WHAT YOU SHOULD DO | Reproduce only the stretch of entries below that begins at the first line and ends at the line holding "Proof. unfold out.".

[Stored data]
*-*-*
(** ** The shell history file (claim C8) *)

Section ShellHistory.
Context (env : environ) (lib : collaborators).

Lemma out_out (w : world) (l1 l2 : list string) :
  out (out w l1) l2 = out w (l1 ++ l2)%list.
Proof. unfold out. simpl. by rewrite <- (assoc_L (++)%list). Qed.

(** C8 — [do] with a command: the command goes to the end of
    [~/.zsh_history] as ": <time>:0;<command>" when [$SHELL] mentions zsh,
    and to the end of [~/.bash_history] as the bare command otherwise,
    each followed by a newline.  When the append raises an [OSError] the
    file is left out, nothing is printed about it, and [main] still saves
    the chat history and returns normally. *)
Theorem command_appended_to_shell_history
    (args : arguments) (w w1 w2 : world) (th : string) (ch : value)
    (history history' : list value) (msg content cmd : value) :
  command args = Do →
  load_terminal_history env args w = (Ok th, w1) →
  load_chat_history env lib args w1 = (Ok ch, w2) →
  generate_command lib th ch (user_input args) (provider env) = Ok history →
  strip_last_user lib history = Ok history' →
  last_assistant history' = Ok msg →
  msg ≠ VNone →
  assistant_text msg = Ok content →
  cmd_string content = Ok cmd →
  (∀ p, given (chat_file args) = Some p → write_fault env p = None) →
  let line := py_str lib cmd in
  let printed := out w2 ["🤖 Vity is thinking..."; "Command: " ++ line; sentinel ++ line] in
  let zsh_history := HOME env ++ "/.zsh_history" in
  let bash_history := HOME env ++ "/.bash_history" in
  (PyStr.contains "zsh" (default "/bin/bash" (SHELL env)) = true →
   append_fault env zsh_history = None →
   main env lib args w
   = (Ok tt, saved lib args history'
               (put printed zsh_history
                  (default "" (fs w !! zsh_history)
                   ++ ": " ++ pretty (now env) ++ ":0;" ++ line ++ LF))))
  ∧ (PyStr.contains "zsh" (default "/bin/bash" (SHELL env)) = false →
     append_fault env bash_history = None →
     main env lib args w
     = (Ok tt, saved lib args history'
                 (put printed bash_history
                    (default "" (fs w !! bash_history) ++ line ++ LF))))
  ∧ (∀ e,
       append_fault env (shell_history_file env) = Some e →
       is_OSError e = true →
       main env lib args w = (Ok tt, saved lib args history' printed)).
Proof.
  intros Hdo H1 H2 Hgen Hstrip Hlast Hmsg Htext Hcmd Hwrite line printed zsh bash.
  rewrite (main_loaded _ _ _ _ _ _ _ _ H1 H2).
  pose proof (last_assistant_truthy _ _ Hlast Hmsg) as Htruthy.
  assert (fs w2 = fs w) as Hfs.
  { rewrite (load_chat_history_fs _ _ _ _ _ _ H2).
    apply (load_terminal_history_fs _ _ _ _ _ H1). }
  assert (∀ r w3,
            append_shell_history env line printed = (Ok tt, w3) →
            r = (Ok tt, saved lib args history' w3) →
            handled env lib args th ch (out w2 ["🤖 Vity is thinking..."]) = r) as Hrun.
  { intros r w3 Happ ->. apply handled_Ok. unfold do_or_chat. rewrite Hdo.
    rewrite (do_command_run _ _ _ _ _ _ _ _ _ _ _ Hgen Hstrip Hlast).
    unfold mbind, M_bind.
    rewrite (emit_command_run _ _ _ _ _ _ Htruthy Htext Hcmd), !out_out.
    change (out w2 _) with printed. fold line.
    rewrite Happ. by apply save_unfaulted. }
  repeat split.
  - intros Hzsh Hfault. eapply Hrun; [| done].
    rewrite append_shell_history_run. unfold shell_history_file, history_entry, shell.
    rewrite Hzsh. fold zsh. rewrite Hfault. subst printed. simpl. by rewrite Hfs.
  - intros Hzsh Hfault. eapply Hrun; [| done].
    rewrite append_shell_history_run. unfold shell_history_file, history_entry, shell.
    rewrite Hzsh. fold bash. rewrite Hfault. subst printed. simpl. by rewrite Hfs.
  - intros e Hfault He. eapply Hrun; [| done].
    rewrite append_shell_history_run. by rewrite Hfault, He.
Qed.
End ShellHistory.

(** ** The theorems at concrete inputs *)

(** C2 — the terminal log exists and cannot be read: [PermissionError]
    leaves [main] uncaught, and no error line was printed. *)
Lemma unreadable_history_file_uncaught :
  let '(r, w') := main Sample.unreadable_log (Sample.lib Sample.reply)
                    (Sample.args Do (Some "session.log") None) Sample.empty in
  uncaught r = Some (PermissionError "[Errno 13] Permission denied: 'session.log'")
  ∧ stdout w' = [].
Proof. vm_compute. done. Qed.

(** C4 — the chat file exists and is not UTF-8 text: reading it raises
    [UnicodeDecodeError], which neither [except] clause of the load names,
    so [main] is left uncaught; no warning was printed and the invocation
    does not continue. *)
Lemma undecodable_chat_file_uncaught :
  let w := Sample.with_files [("chat.json", String "255" (String "254" ""))] in
  let '(r, w') := main undecodable_chat (Sample.lib Sample.reply)
                    (Sample.args Chat None (Some "chat.json")) w in
  uncaught r
  = Some (UnicodeDecodeError
            "'utf-8' codec can't decode byte 0xff in position 0: invalid start byte")
  ∧ stdout w' = [].
Proof. vm_compute. done. Qed.

(** C7 — the terminal-history path names no file, under a regular file:
    [open] raises [NotADirectoryError], which is no [FileNotFoundError], so
    no warning is printed and [main] is left uncaught. *)
Lemma nonexistent_history_path_uncaught :
  let w := Sample.with_files [("notes.txt", "todo")] in
  let '(r, w') := main history_under_file (Sample.lib Sample.reply)
                    (Sample.args Do (Some "notes.txt/session.log") None) w in
  fs w !! "notes.txt/session.log" = None
  ∧ uncaught r
    = Some (NotADirectoryError "[Errno 20] Not a directory: 'notes.txt/session.log'")
  ∧ stdout w' = [].
Proof. vm_compute. done. Qed.

(** C10 — the disk is full when the chat file is saved: the invocation
    ends with the error exit and the chat file has lost its contents. *)
Lemma failed_save_truncates_chat_file :
  let w := Sample.with_files [("chat.json", "[]")] in
  let '(r, w') := main Sample.disk_full (Sample.lib Sample.reply)
                    (Sample.args Chat None (Some "chat.json")) w in
  r = Raise (SystemExit 1)
  ∧ fs w !! "chat.json" = Some "[]"
  ∧ fs w' !! "chat.json" = Some ""
  ∧ fs w' !! "chat.json" ≠ fs w !! "chat.json".
Proof. vm_compute. done. Qed.

Lemma exception_after_loading_is_reported_witness :
  main Sample.bash Sample.failing_lib (Sample.args Do None None) Sample.empty
  = (Raise (SystemExit 1),
     out (out Sample.empty ["🤖 Vity is thinking..."]) ["❌ Error: Connection error."])
  ∧ exit_status (Raise (SystemExit 1)) = 1%Z
  ∧ uncaught (Raise (SystemExit 1)) = None.
Proof.
  apply (exception_after_loading_is_reported Sample.bash Sample.failing_lib
           (Sample.args Do None None) Sample.empty Sample.empty Sample.empty
           (out Sample.empty ["🤖 Vity is thinking..."]) "" (VList [])
           (OtherException "Connection error."));
    reflexivity.
Defined.

Lemma chat_history_loads_softly_witness :
  let args := Sample.args Chat None (Some "chat.json") in
  let lib := Sample.lib Sample.reply in
  let broken := Sample.with_files [("chat.json", "{oops")] in
  load_chat_history Sample.bash lib args Sample.empty = (Ok (VList []), Sample.empty)
  ∧ load_chat_history Sample.bash lib args broken
    = (Ok (VList []),
       out broken ["⚠️  Warning: chat file 'chat.json' contains invalid JSON, starting fresh"]).
Proof.
  intros args lib broken. split.
  - apply (proj1 (chat_history_loads_softly Sample.bash lib args Sample.empty Sample.empty
                    "" "chat.json" eq_refl eq_refl eq_refl)).
    reflexivity.
  - apply (proj2 (chat_history_loads_softly Sample.bash lib args broken broken
                    "" "chat.json" eq_refl eq_refl eq_refl) "{oops");
      [reflexivity | eexists; reflexivity].
Defined.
*-*-*
TASK ANSWER |
(** ** The shell history file (claim C8) *)

Section ShellHistory.
Context (env : environ) (lib : collaborators).

Lemma out_out (w : world) (l1 l2 : list string) :
  out (out w l1) l2 = out w (l1 ++ l2)%list.
Proof. unfold out. simpl. by rewrite <- (assoc_L (++)%list). Qed.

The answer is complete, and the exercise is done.